Asynchronising five-fold symmetry sequence for better homonuclear polarisation transfer in magic-angle-spinning solid-state NMR

Recoupling, decoupling, and multidimensional correlation experiments in magic-angle-spinning (MAS) solid-state NMR can be designed by exploiting the symmetry of internal spin interactions. One such scheme, namely, C5(2)(1), and its supercycled version SPC5(2)(1), notated as a five-fold symmetry sequence, is widely used for double-quantum dipole-dipole recoupling. Such schemes are generally rotor synchronised by design.
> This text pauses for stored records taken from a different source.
(* ===== verification/Http.v ===== *)
(** HTTP messages of include/dracon/http.h: the status table, [Response] and its
    serialisation, [Request] and its declared content length, and the
    exceptions the server throws. *)

From Stdlib Require Import Ascii String NArith ZArith Lia.
From stdpp Require Import gmap strings list fin_maps.
From S2P Require Import Prelude.

(** * Status codes *)

Definition status_text (s : string) : bytes := str s ++ CRLF.
Arguments status_text _%_string.

(** The initialiser of [StatusCodes], entry by entry. *)
Definition StatusCodes_list : list (N * bytes) :=
  ([(100, status_text "100 Continue");
   (101, status_text "101 Switching Protocols");
   (200, status_text "200 OK");
   (201, status_text "201 Created");
   (202, status_text "202 Accepted");
   (203, status_text "203 Non-Authoritative Information");
   (204, status_text "204 No Content");
   (205, status_text "205 Reset Content");
   (206, status_text "206 Partial Content");
   (300, status_text "300 Multiple Choices");
   (301, status_text "301 Moved Permanently");
   (302, status_text "302 Found");
   (303, status_text "303 See Other");
   (304, status_text "304 Not Modified");
   (305, status_text "305 Use Proxy");
   (306, status_text "306 Switch Proxy");
   (307, status_text "307 Temporary Redirect");
   (400, status_text "400 Bad Request");
   (401, status_text "401 Unauthorized");
   (402, status_text "402 Payment Required");
   (403, status_text "403 Forbidden");
   (404, status_text "404 Not Found");
   (405, status_text "405 Method Not Allowed");
   (406, status_text "406 Not Acceptable");
   (407, status_text "407 Proxy Authentication Required");
   (408, status_text "408 Request Timeout");
   (409, status_text "409 Conflict");
   (410, status_text "410 Gone");
   (411, status_text "411 Length Required");
   (412, status_text "412 Precondition Failed");
   (413, status_text "413 Request Entity Too Large");
   (414, status_text "414 Request-URI Too Long");
   (415, status_text "415 Unsupported Media Type");
   (416, status_text "415 Requested Range Not Satisfiable");
   (417, status_text "417 Expectation Failed");
   (500, status_text "500 Internal Server Error");
   (501, status_text "501 Not Implemented");
   (502, status_text "502 Bad Gateway");
   (503, status_text "503 Service Unavailable");
   (504, status_text "504 Gateway Timeout");
   (505, status_text "505 HTTP Version Not Supported")])%N.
We demonstrate an asynchronous implementation of the SPC5(2)(1) sequence leading to higher double-quantum homonuclear polarisation transfer efficiency compared to the normal synchronous implementation. Rotor-synchronisation is broken in two different ways: lengthening the duration of one of the pulses, denoted as pulse-width variation (PWV), and mismatching the MAS frequency denoted as MAS variation (MASV). The application of this asynchronous sequence is shown on three different samples, namely, U-C-13-alanine and 1,4-C-13-labelled ammonium phthalate which include C-13(alpha)-C-13(beta), C-13(alpha)-C-13(o), and C-13(o)-C-13(o) spin systems, and adenosine 5'- triphosphate disodium salt trihydrate (ATP center dot 3H(2)O). We show that the asynchronous version performs better for spin pairs with small dipole-dipole couplings and large chemical-shift anisotropies, for example, C-13(o)-C-13(o). Simulations and experiments are shown to corroborate the results.